» Prompt
Produce as output only the lines below starting at the line with "assert (Hvok : view_ok" and continuing through the line with "Pause eq_refl (a_inputs (sync (with_view v a)))).", each one exactly as written.

[Collected data entries]
********

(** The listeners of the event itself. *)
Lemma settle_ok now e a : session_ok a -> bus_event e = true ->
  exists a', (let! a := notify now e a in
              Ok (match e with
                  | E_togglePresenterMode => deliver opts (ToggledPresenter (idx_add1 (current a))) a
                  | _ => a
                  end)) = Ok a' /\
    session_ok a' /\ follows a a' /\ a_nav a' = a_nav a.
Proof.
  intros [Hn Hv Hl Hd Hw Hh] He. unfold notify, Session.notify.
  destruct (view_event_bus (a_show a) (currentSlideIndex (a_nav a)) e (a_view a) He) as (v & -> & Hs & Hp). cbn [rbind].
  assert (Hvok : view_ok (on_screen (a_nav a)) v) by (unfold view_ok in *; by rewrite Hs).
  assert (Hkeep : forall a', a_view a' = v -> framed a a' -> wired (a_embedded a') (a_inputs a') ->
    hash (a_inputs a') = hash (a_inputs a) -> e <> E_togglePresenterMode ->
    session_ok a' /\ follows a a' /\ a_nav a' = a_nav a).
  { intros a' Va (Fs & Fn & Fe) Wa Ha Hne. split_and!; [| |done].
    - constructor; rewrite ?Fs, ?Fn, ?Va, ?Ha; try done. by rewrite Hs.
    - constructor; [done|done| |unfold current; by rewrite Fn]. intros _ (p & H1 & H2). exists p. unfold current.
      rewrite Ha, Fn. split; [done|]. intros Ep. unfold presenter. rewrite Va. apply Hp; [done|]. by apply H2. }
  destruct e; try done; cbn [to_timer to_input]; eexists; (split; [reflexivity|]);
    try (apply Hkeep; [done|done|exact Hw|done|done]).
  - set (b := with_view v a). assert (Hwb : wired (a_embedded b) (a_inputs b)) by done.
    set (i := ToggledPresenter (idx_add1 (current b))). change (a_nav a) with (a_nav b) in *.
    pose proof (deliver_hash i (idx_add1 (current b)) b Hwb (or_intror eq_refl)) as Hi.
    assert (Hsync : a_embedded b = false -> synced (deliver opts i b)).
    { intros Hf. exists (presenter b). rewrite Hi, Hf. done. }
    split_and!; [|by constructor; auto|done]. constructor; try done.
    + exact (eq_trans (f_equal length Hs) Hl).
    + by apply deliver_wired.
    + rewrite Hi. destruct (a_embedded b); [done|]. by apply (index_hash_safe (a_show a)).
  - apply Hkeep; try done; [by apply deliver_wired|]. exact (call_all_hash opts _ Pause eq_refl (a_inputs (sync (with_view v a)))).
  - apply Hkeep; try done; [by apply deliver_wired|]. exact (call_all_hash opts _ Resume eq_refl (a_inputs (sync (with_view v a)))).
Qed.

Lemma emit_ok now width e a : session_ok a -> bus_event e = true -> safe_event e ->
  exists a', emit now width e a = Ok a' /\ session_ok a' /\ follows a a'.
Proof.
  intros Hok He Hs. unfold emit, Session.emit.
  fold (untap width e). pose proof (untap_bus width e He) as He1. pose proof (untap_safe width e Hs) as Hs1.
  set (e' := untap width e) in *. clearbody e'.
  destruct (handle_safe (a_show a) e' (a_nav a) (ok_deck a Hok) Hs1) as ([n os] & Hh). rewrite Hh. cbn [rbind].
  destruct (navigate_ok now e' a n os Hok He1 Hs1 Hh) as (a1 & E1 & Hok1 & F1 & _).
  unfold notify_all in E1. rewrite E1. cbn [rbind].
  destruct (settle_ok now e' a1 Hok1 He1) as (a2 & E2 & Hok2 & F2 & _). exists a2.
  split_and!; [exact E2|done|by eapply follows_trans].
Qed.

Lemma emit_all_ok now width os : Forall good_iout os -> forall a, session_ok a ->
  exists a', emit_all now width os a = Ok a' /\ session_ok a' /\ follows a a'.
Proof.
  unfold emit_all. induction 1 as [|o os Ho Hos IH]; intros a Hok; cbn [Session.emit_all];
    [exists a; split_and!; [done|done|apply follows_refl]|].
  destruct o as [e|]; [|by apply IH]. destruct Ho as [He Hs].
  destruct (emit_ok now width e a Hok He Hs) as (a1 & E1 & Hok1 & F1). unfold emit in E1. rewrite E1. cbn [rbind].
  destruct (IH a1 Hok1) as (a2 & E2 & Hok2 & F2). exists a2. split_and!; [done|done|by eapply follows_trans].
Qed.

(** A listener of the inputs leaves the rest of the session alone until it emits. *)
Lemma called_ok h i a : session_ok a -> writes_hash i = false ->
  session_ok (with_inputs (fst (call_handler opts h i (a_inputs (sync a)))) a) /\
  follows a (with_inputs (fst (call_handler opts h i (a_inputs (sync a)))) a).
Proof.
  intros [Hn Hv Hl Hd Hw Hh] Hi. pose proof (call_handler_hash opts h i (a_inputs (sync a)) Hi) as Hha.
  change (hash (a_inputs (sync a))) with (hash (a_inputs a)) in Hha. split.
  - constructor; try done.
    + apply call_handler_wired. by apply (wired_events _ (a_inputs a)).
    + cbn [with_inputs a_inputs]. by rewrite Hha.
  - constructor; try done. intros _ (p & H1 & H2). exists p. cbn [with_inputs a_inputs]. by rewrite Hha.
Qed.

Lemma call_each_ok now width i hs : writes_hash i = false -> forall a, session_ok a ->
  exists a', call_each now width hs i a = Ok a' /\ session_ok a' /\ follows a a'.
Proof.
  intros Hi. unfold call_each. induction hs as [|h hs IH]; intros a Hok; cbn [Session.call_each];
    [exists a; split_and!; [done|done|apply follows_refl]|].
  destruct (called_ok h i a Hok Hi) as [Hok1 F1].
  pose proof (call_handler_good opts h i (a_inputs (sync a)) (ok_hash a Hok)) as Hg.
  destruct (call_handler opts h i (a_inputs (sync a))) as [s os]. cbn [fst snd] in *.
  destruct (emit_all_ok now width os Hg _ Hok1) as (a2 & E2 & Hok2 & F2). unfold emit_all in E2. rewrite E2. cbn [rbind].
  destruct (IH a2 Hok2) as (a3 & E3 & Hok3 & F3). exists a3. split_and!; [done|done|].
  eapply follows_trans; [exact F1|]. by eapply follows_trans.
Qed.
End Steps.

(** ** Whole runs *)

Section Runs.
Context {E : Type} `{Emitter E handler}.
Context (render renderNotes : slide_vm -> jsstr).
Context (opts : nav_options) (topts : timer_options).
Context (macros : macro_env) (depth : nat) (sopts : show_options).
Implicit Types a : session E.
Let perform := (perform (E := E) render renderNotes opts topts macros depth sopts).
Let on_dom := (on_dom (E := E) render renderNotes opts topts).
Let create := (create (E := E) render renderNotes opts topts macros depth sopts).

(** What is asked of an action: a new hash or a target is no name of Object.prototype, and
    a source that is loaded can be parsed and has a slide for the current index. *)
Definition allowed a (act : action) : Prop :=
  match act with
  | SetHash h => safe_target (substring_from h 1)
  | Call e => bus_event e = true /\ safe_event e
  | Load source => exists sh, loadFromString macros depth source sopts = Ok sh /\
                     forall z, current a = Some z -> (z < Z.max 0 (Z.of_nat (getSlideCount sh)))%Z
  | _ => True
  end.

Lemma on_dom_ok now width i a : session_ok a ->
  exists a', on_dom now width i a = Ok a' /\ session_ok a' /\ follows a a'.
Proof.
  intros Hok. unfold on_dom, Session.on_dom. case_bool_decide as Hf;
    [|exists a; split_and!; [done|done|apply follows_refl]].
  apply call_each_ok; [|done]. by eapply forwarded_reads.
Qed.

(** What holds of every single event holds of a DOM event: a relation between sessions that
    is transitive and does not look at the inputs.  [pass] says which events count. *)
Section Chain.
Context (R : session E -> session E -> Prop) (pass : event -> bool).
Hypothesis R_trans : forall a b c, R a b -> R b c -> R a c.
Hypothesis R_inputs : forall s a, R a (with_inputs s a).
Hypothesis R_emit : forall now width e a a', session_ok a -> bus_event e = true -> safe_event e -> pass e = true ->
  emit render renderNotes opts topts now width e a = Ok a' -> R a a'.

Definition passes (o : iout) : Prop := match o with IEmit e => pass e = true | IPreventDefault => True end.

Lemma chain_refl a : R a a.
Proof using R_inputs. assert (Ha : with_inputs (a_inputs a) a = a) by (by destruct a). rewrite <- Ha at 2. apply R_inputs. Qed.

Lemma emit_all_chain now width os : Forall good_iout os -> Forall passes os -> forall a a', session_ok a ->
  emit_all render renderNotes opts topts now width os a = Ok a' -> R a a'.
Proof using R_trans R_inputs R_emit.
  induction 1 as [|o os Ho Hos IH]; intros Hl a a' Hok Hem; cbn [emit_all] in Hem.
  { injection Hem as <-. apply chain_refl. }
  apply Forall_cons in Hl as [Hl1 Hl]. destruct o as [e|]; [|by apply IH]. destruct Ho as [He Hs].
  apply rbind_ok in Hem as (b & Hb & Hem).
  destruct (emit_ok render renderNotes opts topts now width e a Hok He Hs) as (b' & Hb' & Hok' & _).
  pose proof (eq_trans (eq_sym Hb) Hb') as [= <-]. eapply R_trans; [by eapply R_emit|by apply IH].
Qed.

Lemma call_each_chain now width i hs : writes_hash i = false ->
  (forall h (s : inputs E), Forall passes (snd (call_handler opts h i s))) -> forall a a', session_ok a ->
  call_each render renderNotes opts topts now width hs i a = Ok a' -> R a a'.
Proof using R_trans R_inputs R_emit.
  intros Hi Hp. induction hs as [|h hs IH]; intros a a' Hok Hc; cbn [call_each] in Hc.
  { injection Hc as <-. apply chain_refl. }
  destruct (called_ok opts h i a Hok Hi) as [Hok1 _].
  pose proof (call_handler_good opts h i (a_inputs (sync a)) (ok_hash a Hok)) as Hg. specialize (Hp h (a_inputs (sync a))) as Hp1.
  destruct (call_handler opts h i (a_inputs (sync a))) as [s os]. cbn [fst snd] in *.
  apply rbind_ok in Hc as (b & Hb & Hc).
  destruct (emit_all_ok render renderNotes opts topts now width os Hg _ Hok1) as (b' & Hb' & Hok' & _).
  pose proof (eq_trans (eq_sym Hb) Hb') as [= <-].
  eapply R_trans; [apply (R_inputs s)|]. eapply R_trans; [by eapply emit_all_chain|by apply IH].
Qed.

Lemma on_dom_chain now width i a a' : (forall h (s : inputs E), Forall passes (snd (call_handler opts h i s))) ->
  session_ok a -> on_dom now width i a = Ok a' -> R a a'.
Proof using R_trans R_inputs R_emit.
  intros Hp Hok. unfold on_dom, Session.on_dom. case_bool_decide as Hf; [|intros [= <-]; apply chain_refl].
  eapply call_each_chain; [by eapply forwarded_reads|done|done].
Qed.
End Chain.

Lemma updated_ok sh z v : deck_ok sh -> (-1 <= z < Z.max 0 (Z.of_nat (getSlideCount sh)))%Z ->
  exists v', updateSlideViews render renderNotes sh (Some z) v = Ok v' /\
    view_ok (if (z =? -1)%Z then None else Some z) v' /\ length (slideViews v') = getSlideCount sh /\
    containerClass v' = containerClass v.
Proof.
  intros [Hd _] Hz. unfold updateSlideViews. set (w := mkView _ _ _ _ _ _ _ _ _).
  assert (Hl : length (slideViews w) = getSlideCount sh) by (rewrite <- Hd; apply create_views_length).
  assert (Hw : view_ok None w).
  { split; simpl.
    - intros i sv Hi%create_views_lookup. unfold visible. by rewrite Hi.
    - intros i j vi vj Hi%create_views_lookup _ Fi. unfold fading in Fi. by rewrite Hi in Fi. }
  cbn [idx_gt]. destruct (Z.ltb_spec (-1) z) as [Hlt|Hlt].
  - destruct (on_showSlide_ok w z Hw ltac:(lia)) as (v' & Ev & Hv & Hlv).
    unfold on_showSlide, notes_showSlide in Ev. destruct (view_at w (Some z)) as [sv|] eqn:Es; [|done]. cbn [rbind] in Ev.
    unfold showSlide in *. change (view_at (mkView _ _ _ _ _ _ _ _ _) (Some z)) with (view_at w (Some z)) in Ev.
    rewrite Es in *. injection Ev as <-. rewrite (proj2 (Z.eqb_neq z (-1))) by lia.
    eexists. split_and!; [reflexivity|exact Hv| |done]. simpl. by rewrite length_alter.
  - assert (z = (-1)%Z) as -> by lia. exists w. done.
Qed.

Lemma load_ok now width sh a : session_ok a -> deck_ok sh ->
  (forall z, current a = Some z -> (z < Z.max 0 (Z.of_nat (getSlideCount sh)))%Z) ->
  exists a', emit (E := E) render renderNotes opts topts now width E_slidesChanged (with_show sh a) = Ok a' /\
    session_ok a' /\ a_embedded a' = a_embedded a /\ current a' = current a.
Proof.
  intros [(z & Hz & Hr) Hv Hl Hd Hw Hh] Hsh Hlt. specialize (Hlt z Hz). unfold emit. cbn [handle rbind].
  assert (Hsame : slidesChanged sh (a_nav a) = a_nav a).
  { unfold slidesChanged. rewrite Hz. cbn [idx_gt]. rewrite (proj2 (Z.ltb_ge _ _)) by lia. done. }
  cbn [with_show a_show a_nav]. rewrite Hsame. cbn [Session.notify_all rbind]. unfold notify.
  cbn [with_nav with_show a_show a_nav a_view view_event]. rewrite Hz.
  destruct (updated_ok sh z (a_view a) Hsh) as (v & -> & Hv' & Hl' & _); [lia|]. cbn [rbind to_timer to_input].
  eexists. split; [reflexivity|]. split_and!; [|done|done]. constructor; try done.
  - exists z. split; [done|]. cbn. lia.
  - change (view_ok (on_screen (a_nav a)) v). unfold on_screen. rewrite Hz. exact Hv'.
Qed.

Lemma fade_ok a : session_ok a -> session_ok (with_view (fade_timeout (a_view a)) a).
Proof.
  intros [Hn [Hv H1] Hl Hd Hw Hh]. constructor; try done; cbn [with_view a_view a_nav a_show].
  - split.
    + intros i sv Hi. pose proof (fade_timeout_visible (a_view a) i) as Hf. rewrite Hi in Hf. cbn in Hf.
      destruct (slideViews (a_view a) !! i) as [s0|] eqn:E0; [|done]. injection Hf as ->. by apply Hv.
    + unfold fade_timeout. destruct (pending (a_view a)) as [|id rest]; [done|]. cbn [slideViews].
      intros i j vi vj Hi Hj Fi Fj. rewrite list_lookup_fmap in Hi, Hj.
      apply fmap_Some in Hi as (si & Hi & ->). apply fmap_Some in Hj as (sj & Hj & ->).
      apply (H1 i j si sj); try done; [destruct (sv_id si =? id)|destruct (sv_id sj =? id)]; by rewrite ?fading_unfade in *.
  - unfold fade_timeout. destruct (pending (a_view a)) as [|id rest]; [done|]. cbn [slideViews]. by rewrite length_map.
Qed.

********

» Completed exercise
  assert (Hvok : view_ok (on_screen (a_nav a)) v) by (unfold view_ok in *; by rewrite Hs).
  assert (Hkeep : forall a', a_view a' = v -> framed a a' -> wired (a_embedded a') (a_inputs a') ->
    hash (a_inputs a') = hash (a_inputs a) -> e <> E_togglePresenterMode ->
    session_ok a' /\ follows a a' /\ a_nav a' = a_nav a).
  { intros a' Va (Fs & Fn & Fe) Wa Ha Hne. split_and!; [| |done].
    - constructor; rewrite ?Fs, ?Fn, ?Va, ?Ha; try done. by rewrite Hs.
    - constructor; [done|done| |unfold current; by rewrite Fn]. intros _ (p & H1 & H2). exists p. unfold current.
      rewrite Ha, Fn. split; [done|]. intros Ep. unfold presenter. rewrite Va. apply Hp; [done|]. by apply H2. }
  destruct e; try done; cbn [to_timer to_input]; eexists; (split; [reflexivity|]);
    try (apply Hkeep; [done|done|exact Hw|done|done]).
  - set (b := with_view v a). assert (Hwb : wired (a_embedded b) (a_inputs b)) by done.
    set (i := ToggledPresenter (idx_add1 (current b))). change (a_nav a) with (a_nav b) in *.
    pose proof (deliver_hash i (idx_add1 (current b)) b Hwb (or_intror eq_refl)) as Hi.
    assert (Hsync : a_embedded b = false -> synced (deliver opts i b)).
    { intros Hf. exists (presenter b). rewrite Hi, Hf. done. }
    split_and!; [|by constructor; auto|done]. constructor; try done.
    + exact (eq_trans (f_equal length Hs) Hl).
    + by apply deliver_wired.
    + rewrite Hi. destruct (a_embedded b); [done|]. by apply (index_hash_safe (a_show a)).
  - apply Hkeep; try done; [by apply deliver_wired|]. exact (call_all_hash opts _ Pause eq_refl (a_inputs (sync (with_view v a)))).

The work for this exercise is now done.